▶ **WORK REQUIRED**: When the line with "let* prepared := attempt" appears below, start repeating lines exactly, and keep going through the line with "previous = table_id declaration))"; add nothing outside that span.

▶ **WORKING DATA**:
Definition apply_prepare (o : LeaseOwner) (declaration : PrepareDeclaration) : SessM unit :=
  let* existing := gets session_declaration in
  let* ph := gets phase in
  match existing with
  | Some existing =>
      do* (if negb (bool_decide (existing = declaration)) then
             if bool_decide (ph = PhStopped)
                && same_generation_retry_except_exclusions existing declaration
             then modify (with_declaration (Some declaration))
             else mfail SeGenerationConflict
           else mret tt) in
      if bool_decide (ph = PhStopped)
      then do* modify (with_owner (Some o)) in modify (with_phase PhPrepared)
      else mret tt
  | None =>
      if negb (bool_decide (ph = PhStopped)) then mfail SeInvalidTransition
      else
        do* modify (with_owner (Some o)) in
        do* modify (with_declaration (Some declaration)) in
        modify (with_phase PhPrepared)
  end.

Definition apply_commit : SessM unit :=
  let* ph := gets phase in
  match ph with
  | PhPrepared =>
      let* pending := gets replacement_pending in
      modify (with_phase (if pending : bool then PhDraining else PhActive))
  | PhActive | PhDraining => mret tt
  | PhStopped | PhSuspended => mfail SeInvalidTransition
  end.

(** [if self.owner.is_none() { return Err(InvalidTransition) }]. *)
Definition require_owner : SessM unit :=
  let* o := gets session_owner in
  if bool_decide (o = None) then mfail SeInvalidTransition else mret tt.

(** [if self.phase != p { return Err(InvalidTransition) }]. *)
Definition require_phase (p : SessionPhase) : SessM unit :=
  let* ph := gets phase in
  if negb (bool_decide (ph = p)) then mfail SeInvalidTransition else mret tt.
...
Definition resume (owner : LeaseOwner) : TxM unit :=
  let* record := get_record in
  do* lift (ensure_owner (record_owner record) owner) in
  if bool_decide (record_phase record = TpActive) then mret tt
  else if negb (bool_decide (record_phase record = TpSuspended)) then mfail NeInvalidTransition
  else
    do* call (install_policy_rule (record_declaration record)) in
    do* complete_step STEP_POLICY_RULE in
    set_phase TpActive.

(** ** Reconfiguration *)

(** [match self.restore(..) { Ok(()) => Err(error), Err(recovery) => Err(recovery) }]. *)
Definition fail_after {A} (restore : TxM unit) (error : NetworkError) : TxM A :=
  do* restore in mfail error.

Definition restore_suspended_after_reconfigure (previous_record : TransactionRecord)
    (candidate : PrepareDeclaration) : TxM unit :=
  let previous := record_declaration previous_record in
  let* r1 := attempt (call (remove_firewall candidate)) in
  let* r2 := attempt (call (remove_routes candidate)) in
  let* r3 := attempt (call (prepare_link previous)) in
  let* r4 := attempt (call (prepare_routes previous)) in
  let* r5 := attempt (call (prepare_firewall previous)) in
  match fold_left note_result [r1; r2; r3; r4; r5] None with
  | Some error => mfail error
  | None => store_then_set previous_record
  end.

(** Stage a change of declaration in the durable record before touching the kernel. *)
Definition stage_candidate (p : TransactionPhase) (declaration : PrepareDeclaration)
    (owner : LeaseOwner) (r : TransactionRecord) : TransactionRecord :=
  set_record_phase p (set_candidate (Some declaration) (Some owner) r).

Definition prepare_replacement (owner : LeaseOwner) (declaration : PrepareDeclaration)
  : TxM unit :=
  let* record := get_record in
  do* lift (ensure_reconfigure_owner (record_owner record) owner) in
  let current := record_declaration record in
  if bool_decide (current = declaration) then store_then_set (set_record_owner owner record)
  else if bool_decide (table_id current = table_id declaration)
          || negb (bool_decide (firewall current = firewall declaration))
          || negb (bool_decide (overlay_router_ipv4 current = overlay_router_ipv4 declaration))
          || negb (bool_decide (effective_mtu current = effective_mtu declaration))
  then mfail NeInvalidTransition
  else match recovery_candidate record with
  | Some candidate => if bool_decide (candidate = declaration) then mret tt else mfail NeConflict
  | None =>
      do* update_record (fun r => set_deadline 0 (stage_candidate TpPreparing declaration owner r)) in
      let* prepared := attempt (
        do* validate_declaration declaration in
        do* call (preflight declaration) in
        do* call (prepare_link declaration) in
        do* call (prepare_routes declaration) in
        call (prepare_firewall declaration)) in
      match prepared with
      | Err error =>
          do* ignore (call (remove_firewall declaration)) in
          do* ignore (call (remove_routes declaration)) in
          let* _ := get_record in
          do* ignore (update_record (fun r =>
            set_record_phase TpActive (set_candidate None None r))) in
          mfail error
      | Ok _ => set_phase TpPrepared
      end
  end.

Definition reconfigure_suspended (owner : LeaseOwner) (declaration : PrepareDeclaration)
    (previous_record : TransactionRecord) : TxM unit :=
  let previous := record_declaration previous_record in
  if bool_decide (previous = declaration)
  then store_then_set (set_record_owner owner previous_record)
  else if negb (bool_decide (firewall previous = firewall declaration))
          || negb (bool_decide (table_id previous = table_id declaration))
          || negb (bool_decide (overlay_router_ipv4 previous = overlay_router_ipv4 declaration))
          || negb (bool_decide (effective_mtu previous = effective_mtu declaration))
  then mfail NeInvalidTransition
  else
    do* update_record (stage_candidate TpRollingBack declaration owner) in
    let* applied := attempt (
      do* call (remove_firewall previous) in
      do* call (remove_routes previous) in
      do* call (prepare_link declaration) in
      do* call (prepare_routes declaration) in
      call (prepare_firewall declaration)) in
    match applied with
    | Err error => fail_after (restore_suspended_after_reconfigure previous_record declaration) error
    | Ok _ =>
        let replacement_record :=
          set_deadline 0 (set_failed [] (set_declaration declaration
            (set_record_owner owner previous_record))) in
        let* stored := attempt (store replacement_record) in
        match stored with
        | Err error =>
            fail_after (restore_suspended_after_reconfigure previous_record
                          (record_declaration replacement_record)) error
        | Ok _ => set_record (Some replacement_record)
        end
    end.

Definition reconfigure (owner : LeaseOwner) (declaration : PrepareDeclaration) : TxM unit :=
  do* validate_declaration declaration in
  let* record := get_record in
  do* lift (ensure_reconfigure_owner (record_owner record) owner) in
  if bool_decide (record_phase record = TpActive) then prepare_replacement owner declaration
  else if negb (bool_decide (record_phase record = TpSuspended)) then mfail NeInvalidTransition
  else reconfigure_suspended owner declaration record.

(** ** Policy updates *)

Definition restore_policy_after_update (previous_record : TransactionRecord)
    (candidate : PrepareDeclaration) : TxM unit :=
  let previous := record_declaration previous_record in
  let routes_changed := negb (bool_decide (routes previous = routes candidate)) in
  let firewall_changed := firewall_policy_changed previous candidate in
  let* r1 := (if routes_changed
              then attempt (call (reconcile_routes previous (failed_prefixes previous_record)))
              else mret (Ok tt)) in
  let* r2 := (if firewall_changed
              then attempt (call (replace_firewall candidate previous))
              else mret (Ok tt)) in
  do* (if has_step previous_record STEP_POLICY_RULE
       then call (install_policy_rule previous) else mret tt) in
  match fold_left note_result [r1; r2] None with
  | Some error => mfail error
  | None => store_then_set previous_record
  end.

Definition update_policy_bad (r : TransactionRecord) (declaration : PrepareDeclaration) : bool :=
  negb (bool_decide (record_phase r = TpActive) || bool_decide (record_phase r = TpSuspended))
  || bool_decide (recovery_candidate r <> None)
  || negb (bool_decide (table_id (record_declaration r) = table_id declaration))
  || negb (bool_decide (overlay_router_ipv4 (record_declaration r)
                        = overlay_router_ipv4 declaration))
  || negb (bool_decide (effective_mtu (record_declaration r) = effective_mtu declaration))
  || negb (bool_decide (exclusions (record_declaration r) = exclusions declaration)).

▶ **YOUR RESPONSE**:
      let* prepared := attempt (
        do* validate_declaration declaration in
        do* call (preflight declaration) in
        do* call (prepare_link declaration) in
        do* call (prepare_routes declaration) in
        call (prepare_firewall declaration)) in
      match prepared with
      | Err error =>
          do* ignore (call (remove_firewall declaration)) in
          do* ignore (call (remove_routes declaration)) in
          let* _ := get_record in
          do* ignore (update_record (fun r =>
            set_record_phase TpActive (set_candidate None None r))) in
          mfail error
      | Ok _ => set_phase TpPrepared
      end
  end.

Definition reconfigure_suspended (owner : LeaseOwner) (declaration : PrepareDeclaration)
    (previous_record : TransactionRecord) : TxM unit :=
  let previous := record_declaration previous_record in
  if bool_decide (previous = declaration)
  then store_then_set (set_record_owner owner previous_record)
  else if negb (bool_decide (firewall previous = firewall declaration))
          || negb (bool_decide (table_id previous = table_id declaration))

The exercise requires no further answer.